===== INFORMATION SUPPLIED

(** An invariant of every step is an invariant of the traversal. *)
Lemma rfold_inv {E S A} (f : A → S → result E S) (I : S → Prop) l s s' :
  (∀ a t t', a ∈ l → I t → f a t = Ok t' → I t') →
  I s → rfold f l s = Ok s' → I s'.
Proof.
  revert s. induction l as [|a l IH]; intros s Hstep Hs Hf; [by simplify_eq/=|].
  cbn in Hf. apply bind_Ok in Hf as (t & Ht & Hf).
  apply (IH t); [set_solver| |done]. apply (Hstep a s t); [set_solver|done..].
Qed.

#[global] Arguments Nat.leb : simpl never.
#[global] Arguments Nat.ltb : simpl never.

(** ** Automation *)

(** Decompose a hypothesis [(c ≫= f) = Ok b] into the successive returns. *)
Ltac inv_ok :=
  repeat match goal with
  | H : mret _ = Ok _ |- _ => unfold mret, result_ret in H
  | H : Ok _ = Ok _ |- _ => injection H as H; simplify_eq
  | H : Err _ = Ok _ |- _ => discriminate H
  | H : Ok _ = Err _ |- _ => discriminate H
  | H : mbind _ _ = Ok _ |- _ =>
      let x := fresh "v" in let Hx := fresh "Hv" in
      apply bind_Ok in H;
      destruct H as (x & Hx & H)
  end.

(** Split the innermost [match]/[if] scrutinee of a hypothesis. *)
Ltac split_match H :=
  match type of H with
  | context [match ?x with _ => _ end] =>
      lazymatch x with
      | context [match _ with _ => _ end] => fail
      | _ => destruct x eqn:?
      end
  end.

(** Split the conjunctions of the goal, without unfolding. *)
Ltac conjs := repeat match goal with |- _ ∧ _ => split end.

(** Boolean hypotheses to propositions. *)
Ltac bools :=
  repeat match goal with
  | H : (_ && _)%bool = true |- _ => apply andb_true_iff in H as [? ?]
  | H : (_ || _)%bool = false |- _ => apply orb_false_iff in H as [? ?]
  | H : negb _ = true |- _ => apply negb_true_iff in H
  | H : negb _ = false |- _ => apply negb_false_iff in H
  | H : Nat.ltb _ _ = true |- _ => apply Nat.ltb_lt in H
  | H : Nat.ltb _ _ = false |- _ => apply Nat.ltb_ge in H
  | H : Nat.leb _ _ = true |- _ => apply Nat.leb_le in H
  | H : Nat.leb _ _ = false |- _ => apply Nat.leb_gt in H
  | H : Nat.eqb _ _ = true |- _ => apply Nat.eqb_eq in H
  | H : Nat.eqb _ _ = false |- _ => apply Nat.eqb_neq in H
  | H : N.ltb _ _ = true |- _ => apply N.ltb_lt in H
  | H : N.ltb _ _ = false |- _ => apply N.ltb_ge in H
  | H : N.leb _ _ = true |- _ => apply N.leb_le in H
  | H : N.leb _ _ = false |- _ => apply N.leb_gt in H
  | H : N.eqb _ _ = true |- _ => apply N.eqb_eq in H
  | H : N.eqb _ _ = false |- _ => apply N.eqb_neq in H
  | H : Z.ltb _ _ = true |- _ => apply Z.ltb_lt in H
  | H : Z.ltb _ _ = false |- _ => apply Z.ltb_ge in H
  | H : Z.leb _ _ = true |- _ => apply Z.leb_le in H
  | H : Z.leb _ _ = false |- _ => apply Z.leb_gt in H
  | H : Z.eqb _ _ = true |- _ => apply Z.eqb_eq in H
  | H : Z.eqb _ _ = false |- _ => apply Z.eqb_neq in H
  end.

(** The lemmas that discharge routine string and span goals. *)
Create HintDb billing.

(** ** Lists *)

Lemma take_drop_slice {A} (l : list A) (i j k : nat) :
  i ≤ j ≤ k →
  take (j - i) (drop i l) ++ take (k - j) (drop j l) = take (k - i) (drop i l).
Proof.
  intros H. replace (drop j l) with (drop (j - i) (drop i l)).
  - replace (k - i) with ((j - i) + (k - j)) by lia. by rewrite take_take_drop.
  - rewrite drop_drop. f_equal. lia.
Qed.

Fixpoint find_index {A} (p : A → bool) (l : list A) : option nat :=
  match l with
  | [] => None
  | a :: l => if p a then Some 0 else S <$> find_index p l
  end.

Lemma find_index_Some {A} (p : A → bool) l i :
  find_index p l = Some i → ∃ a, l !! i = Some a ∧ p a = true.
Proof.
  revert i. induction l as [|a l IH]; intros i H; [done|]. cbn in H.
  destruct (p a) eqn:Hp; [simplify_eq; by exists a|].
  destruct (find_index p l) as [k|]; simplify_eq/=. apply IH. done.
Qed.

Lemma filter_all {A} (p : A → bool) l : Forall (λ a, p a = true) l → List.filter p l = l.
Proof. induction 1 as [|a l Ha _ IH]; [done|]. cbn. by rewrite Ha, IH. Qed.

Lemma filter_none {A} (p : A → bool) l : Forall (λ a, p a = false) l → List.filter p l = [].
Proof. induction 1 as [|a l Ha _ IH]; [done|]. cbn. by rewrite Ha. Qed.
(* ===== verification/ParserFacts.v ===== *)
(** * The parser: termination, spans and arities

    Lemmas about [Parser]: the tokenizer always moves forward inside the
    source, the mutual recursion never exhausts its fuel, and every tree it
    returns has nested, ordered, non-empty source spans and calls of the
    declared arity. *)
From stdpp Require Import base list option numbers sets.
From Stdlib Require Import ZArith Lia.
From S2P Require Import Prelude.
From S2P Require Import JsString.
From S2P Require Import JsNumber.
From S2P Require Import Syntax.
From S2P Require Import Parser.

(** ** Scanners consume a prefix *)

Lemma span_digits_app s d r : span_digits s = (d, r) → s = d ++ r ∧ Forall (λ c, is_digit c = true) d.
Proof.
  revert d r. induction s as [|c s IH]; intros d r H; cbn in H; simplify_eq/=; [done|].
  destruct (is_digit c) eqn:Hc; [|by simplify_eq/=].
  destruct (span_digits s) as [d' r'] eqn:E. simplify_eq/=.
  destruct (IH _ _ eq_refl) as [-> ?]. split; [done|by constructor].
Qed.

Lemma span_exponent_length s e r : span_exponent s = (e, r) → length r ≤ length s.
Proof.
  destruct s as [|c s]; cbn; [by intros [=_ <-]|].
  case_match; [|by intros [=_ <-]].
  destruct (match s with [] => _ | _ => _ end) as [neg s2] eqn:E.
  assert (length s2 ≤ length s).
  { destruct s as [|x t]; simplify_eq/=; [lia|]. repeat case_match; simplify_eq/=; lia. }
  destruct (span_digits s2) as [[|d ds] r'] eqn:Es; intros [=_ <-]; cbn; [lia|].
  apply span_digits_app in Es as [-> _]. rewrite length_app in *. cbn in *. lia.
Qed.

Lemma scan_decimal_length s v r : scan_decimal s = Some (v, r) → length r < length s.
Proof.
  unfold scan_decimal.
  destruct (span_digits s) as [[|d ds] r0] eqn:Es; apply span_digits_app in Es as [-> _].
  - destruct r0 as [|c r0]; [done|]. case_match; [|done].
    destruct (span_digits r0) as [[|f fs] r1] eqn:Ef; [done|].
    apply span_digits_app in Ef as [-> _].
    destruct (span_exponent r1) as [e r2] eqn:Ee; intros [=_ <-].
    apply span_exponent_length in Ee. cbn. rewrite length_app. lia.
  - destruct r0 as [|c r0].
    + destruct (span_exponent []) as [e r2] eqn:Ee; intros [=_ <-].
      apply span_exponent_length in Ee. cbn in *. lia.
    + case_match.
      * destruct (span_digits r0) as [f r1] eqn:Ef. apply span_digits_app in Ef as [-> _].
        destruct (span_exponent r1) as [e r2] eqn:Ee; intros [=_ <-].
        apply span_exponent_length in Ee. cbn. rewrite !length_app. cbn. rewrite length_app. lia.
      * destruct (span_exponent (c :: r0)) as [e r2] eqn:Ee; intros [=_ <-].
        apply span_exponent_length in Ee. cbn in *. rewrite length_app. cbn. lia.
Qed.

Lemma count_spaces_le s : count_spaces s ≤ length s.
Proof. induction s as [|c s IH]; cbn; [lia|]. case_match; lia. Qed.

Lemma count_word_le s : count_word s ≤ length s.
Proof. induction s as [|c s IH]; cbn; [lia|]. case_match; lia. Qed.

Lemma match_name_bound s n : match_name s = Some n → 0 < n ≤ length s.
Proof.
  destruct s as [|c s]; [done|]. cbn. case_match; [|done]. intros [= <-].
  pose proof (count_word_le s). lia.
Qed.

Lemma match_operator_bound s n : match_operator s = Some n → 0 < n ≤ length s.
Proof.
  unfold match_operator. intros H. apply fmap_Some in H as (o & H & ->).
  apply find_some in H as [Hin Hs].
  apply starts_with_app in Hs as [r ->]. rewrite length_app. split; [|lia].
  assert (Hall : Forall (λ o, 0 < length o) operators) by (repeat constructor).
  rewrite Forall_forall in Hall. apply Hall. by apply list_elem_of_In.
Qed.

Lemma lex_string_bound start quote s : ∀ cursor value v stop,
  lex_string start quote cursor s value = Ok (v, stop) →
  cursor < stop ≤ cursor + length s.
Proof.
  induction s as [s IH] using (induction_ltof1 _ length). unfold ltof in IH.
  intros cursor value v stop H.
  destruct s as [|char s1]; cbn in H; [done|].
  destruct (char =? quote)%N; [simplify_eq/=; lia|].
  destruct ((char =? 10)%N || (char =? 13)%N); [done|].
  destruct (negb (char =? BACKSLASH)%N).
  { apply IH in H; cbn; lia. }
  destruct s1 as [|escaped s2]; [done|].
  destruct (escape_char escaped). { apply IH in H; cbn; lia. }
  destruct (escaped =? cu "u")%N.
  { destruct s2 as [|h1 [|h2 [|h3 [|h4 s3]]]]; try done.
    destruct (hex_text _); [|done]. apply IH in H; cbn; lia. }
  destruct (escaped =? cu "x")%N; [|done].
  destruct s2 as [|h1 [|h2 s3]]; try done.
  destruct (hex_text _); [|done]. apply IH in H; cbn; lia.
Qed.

==========

### EXERCISE
The range runs from the line above containing "(** * The parser: termination, spans" to the line containing "destruct (span_digits s) as [[|d", inclusive. Restate those lines word for word and no others.

### OUTPUT
(** * The parser: termination, spans and arities

    Lemmas about [Parser]: the tokenizer always moves forward inside the
    source, the mutual recursion never exhausts its fuel, and every tree it
    returns has nested, ordered, non-empty source spans and calls of the
    declared arity. *)
From stdpp Require Import base list option numbers sets.
From Stdlib Require Import ZArith Lia.
From S2P Require Import Prelude.
From S2P Require Import JsString.
From S2P Require Import JsNumber.
From S2P Require Import Syntax.
From S2P Require Import Parser.

(** ** Scanners consume a prefix *)

Lemma span_digits_app s d r : span_digits s = (d, r) → s = d ++ r ∧ Forall (λ c, is_digit c = true) d.
Proof.
  revert d r. induction s as [|c s IH]; intros d r H; cbn in H; simplify_eq/=; [done|].
  destruct (is_digit c) eqn:Hc; [|by simplify_eq/=].
  destruct (span_digits s) as [d' r'] eqn:E. simplify_eq/=.
  destruct (IH _ _ eq_refl) as [-> ?]. split; [done|by constructor].
Qed.

Lemma span_exponent_length s e r : span_exponent s = (e, r) → length r ≤ length s.
Proof.
  destruct s as [|c s]; cbn; [by intros [=_ <-]|].
  case_match; [|by intros [=_ <-]].
  destruct (match s with [] => _ | _ => _ end) as [neg s2] eqn:E.
  assert (length s2 ≤ length s).
  { destruct s as [|x t]; simplify_eq/=; [lia|]. repeat case_match; simplify_eq/=; lia. }
  destruct (span_digits s2) as [[|d ds] r'] eqn:Es; intros [=_ <-]; cbn; [lia|].
  apply span_digits_app in Es as [-> _]. rewrite length_app in *. cbn in *. lia.
Qed.

Lemma scan_decimal_length s v r : scan_decimal s = Some (v, r) → length r < length s.
Proof.
  unfold scan_decimal.
  destruct (span_digits s) as [[|d ds] r0] eqn:Es; apply span_digits_app in Es as [-> _].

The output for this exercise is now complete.